Friday, August 19, 2011

breakeven

Right now, it is exactly 12:20 am on Saturday, the 20th of August, and I think that just I have reached a new found (and much needed, damn) revelation. For almost the past 11 months, I've basically been reveling in my own misery, with occasional, fleeting bouts of happiness. Explicitly explaining my story would take a lifetime, but I can honestly say that I went through some of the most harrowing, difficult months of my life during this period. Every once in a while, I'd fall out of my pitiful stupor and try to turn things around, only to slip back into my old ways. Even as I write this, I am bitter, angry, and hurt, but I've come to realize that staying like this isn't going to help. I always tell people "theres no use crying over spilled milk", but I never seemed to follow after that saying myself. Anyways, I'm growing sick of my old routines. I'm growing sick of crying my eyes out every Friday and Sunday. I'm sick of sitting there in service, wanting to be anywhere but.
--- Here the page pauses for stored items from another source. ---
Lemma deleting_step ys x k k' :
  ok x → deleting ys k → (∀ p, p ≠ pre x → local_paths k' !! p = local_paths k !! p) → settled (local_paths k') x →
  (hop x = None → local_paths k' = local_paths k) → (is_Some (wanted !! key x) → local_paths k' = local_paths k) → deleting (ys ++ [x]) k'.
Proof.
  intros Hok A Hother Hset Hnone Hw. split.
  - intros y Hy Hwy nh Hnh. destruct (decide (key y = key x)) as [Ek|Ek].
    + rewrite (proj2 (Hkey y x Hy Hok) Ek), Ek. apply Hset. by rewrite <-(Hhop y x).
    + rewrite Hother by (by rewrite Hkey). by apply (de_wanted _ _ A).
  - intros y Hy Hwy. rewrite map_app, elem_of_app. intros Hin nh Hnh. destruct (decide (key y = key x)) as [Ek|Ek].
    + rewrite (proj2 (Hkey y x Hy Hok) Ek), Ek. apply Hset. by rewrite <-(Hhop y x).
    + rewrite Hother by (by rewrite Hkey). apply (de_done _ _ A); [done..| |done]. set_solver.
  - intros y Hy Hwy. rewrite map_app, not_elem_of_app. intros [Hn Hnx]. unfold untouched. rewrite Hother; [by apply (de_todo _ _ A)|].
    rewrite Hkey by done. set_solver.
  - intros p Hp. unfold untouched. destruct (hop x) as [nh|] eqn:Eh; [|rewrite Hnone by done; by apply (de_foreign _ _ A)].
    rewrite Hother; [by apply (de_foreign _ _ A)|]. apply Hp; [done|by rewrite Eh].
Qed.

Lemma delete_step e ys x k :
  ok x → deleting ys k →
  post (delete_redundant e x) k (λ o k', match o with Ret _ => deleting (ys ++ [x]) k' | Fail _ => between k' | _ => False end).
Proof.
  intros Hok A. unfold delete_redundant. destruct (hop x) as [nh|] eqn:Eh.
  2: { apply post_ret. apply (deleting_step ys x k k Hok A); [done| |done..]. intros nh Hnh. congruence. }
  destruct (wanted !! key x) as [y|] eqn:Ew.
  - apply post_ret. apply (deleting_step ys x k k Hok A); [done| |done..]. apply (de_wanted _ _ A); [done|by rewrite Ew].
  - apply post_wrap. eapply post_mono; [apply DeletePath_law|]. intros [[]|e'| |] k' Hk; [| |done..].
    + rewrite Hpath in Hk by done. apply (deleting_step ys x k k' Hok A); rewrite ?Hk; [| |congruence|by rewrite Ew; intros [? ?]].
      * intros p Hp. by rewrite lookup_delete_ne.
      * intros nh' Hnh'. by rewrite lookup_delete_eq, Ew.
    + assert (between k) as B by (by eapply deleting_between). unfold between, settled, untouched in *. by rewrite Hk.
Qed.

(** Every path was there before or is that of an item. *)
Definition sourced (k : K) : Prop :=
  ∀ p q, local_paths k !! p = Some q → v !! p = Some q ∨ ∃ x nh, ok x ∧ p = pre x ∧ q = path x nh.

Lemma add_sourced e x k :
  ok x → sourced k → post (add_missing e x) k (λ o k', sourced k' ∧ match o with Ret _ | Fail _ => True | _ => False end).
Proof.
  intros Hok Hs. unfold add_missing. destruct (hop x) as [nh|]; [|by apply post_ret]. destruct (exist !! key x); [by apply post_ret|].
  apply post_wrap. eapply post_mono; [apply AddPath_law|]. intros [[]|e'| |] k' Hk; [| |done..]; split; try done; unfold sourced; rewrite Hk; [|done].
  intros p q [[<- <-]|[_ Hp]]%lookup_insert_Some; [|by apply Hs]. right. exists x, nh. by rewrite Hpath.
Qed.

Lemma delete_sourced e x k :
  ok x → sourced k → post (delete_redundant e x) k (λ o k', sourced k' ∧ match o with Ret _ | Fail _ => True | _ => False end).
Proof.
  intros Hok Hs. unfold delete_redundant. destruct (hop x) as [nh|]; [|by apply post_ret]. destruct (wanted !! key x); [by apply post_ret|].
  apply post_wrap. eapply post_mono; [apply DeletePath_law|]. intros [[]|e'| |] k' Hk; [| |done..]; split; try done; unfold sourced; rewrite Hk; [|done].
  intros p q [_ Hp]%lookup_delete_Some. by apply Hs.
Qed.

(** Everything is settled. *)
Definition reconciled (k : K) : Prop :=
  (∀ x, ok x → settled (local_paths k) x) ∧ ∀ p, foreign p → untouched (local_paths k) p.

Lemma in_values {B} (m : gmap string B) l x : l ≡ₚ map snd (map_to_list m) → x ∈ l ↔ ∃ n, m !! n = Some x.
Proof.
  intros ->. rewrite list_elem_of_fmap. split.
  - intros ([n y] & -> & Hy). exists n. by apply elem_of_map_to_list in Hy.
  - intros [n Hn]. exists (n, x). split; [done|]. by apply elem_of_map_to_list.
Qed.

Lemma reconcile_sourced e1 e2 order ys k :
  order ≡ₚ map snd (map_to_list wanted) → ys ≡ₚ map snd (map_to_list exist) → local_paths k = v →
  post (each (add_missing e1) order;; each (delete_redundant e2) ys) k (λ _ k', sourced k').
Proof.
  intros Ho Hy Hk. apply post_bind. eapply post_mono; [apply (post_each_list _ order k (λ _, sourced) sourced)|].
  - intros p q. rewrite Hk. by left.
  - intros xs x rest k1 E Hs. assert (x ∈ order) as Hx by (rewrite E; set_solver). apply (in_values wanted) in Hx as [n Hn]; [|done].
    eapply post_mono; [by apply add_sourced; [apply (Hwanted n)|]|]. by intros [] ? [].
  - intros [[]|e'| |] k1 Hs; [|done..]. eapply post_mono; [apply (post_each_list _ ys k1 (λ _, sourced) sourced)|]; [done| |by intros [[]| | |]].
    intros xs x rest k2 E Hs'. assert (x ∈ ys) as Hx by (rewrite E; set_solver). apply (in_values exist) in Hx as [n Hn]; [|done].
    eapply post_mono; [by apply delete_sourced; [apply (Hexist n)|]|]. by intros [] ? [].
Qed.

Lemma reconcile_post e1 e2 order ys k :
  order ≡ₚ map snd (map_to_list wanted) → ys ≡ₚ map snd (map_to_list exist) → local_paths k = v →
  post (each (add_missing e1) order;; each (delete_redundant e2) ys) k (λ o k', match o with
    | Ret _ => reconciled k'
    | Fail _ => between k'
    | _ => False
    end).
Proof.
  intros Ho Hy Hk. apply post_bind. eapply post_mono; [apply (post_each_list _ order k adding between)|].
  - split; intros; unfold untouched; try congruence. by apply elem_of_nil in H1.
  - intros xs x rest k1 E A. apply add_step; [|done]. assert (x ∈ order) as Hx by (rewrite E; set_solver).
    apply (in_values wanted) in Hx as [n Hx]; [|done]. destruct (Hwanted _ _ Hx) as [_ En]. by rewrite En.
  - intros [[]|e'| |] k1 A; [|done..]. eapply post_mono; [apply (post_each_list _ ys k1 deleting between)|].
    + by eapply added_deleting.
    + intros xs x rest k2 E D. apply delete_step; [|done]. assert (x ∈ ys) as Hx by (rewrite E; set_solver).
      apply (in_values exist) in Hx as [n Hx]; [|done]. by apply (Hexist n).
    + intros [[]|e'| |] k2 D; [|done..]. split; [|apply (de_foreign _ _ D)]. intros x Hx.
      destruct (wanted !! key x) eqn:Ew; [apply (de_wanted _ _ D); [done|by rewrite Ew]|].
      destruct (decide (key x ∈ map key ys)) as [Hin|Hin]; [by apply (de_done _ _ D)|].
      intros nh Hnh. rewrite (de_todo _ _ D x Hx Ew Hin), Ew. apply eq_None_not_Some. rewrite <-(Hv x Hx). intros [y Hxy]. apply Hin.
      rewrite list_elem_of_fmap. exists y. destruct (Hexist _ _ Hxy) as [_ Ek]. split; [done|]. rewrite Hy, list_elem_of_fmap.
      exists (key x, y). split; [done|]. by apply elem_of_map_to_list.
Qed.
End reconcile.

(** ** Addresses and networks on the server *)

Lemma pretty_ubtoa l : 0 ≤ l ≤ 128 → pretty l = ubtoa l.
Proof.
  intros Hl. assert (forallb (λ n, bool_decide (pretty (Z.of_nat n) = ubtoa (Z.of_nat n))) (seq 0 129) = true) as H by (by vm_compute).
  rewrite forallb_forall in H. specialize (H (Z.to_nat l)). rewrite Z2Nat.id in H by lia.
  apply bool_decide_eq_true in H; [done|]. apply in_seq. lia.
Qed.

Definition bits (ip : netIP) : Z := if decide (To4 ip = []) then 128 else 32.

(** A network with a mask of its family and [l] leading ones. *)
Record canon (n : IPNet) (l : Z) : Prop := {
  ca_ip : valid_ip (IPNet_IP n);
  ca_mask : IPNet_Mask n = cidr_bytes (if decide (To4 (IPNet_IP n) = []) then 16 else 4) l;
  ca_len : 0 ≤ l ≤ bits (IPNet_IP n)
}.

Lemma canon_size n l : canon n l → Mask_Size (IPNet_Mask n) = (l, bits (IPNet_IP n)).
Proof.
  intros [_ -> Hl]. unfold bits in *. destruct (decide (To4 (IPNet_IP n) = [])); rewrite Mask_Size_cidr by lia; done.
Qed.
I'm sick of running through a neverending slideshow of "what ifs" and other scenarios in my mind. I'm sick of being miserable like I'm paid to be that way. I'm sick of always questioning, both myself and others. I'm sick of smiling and laughing in front of others to hide my vulnerable side, to deceive them into thinking that I was fine. I need change. And starting from now, I'm going to make a promise to myself, to pick myself out of this black hole that I've been consumed in. From now on, I'm not going to let my past haunt me, I'm not going to let it destroy me. Instead, I'm going to let experience become my teacher, and I'm going to change- for the better.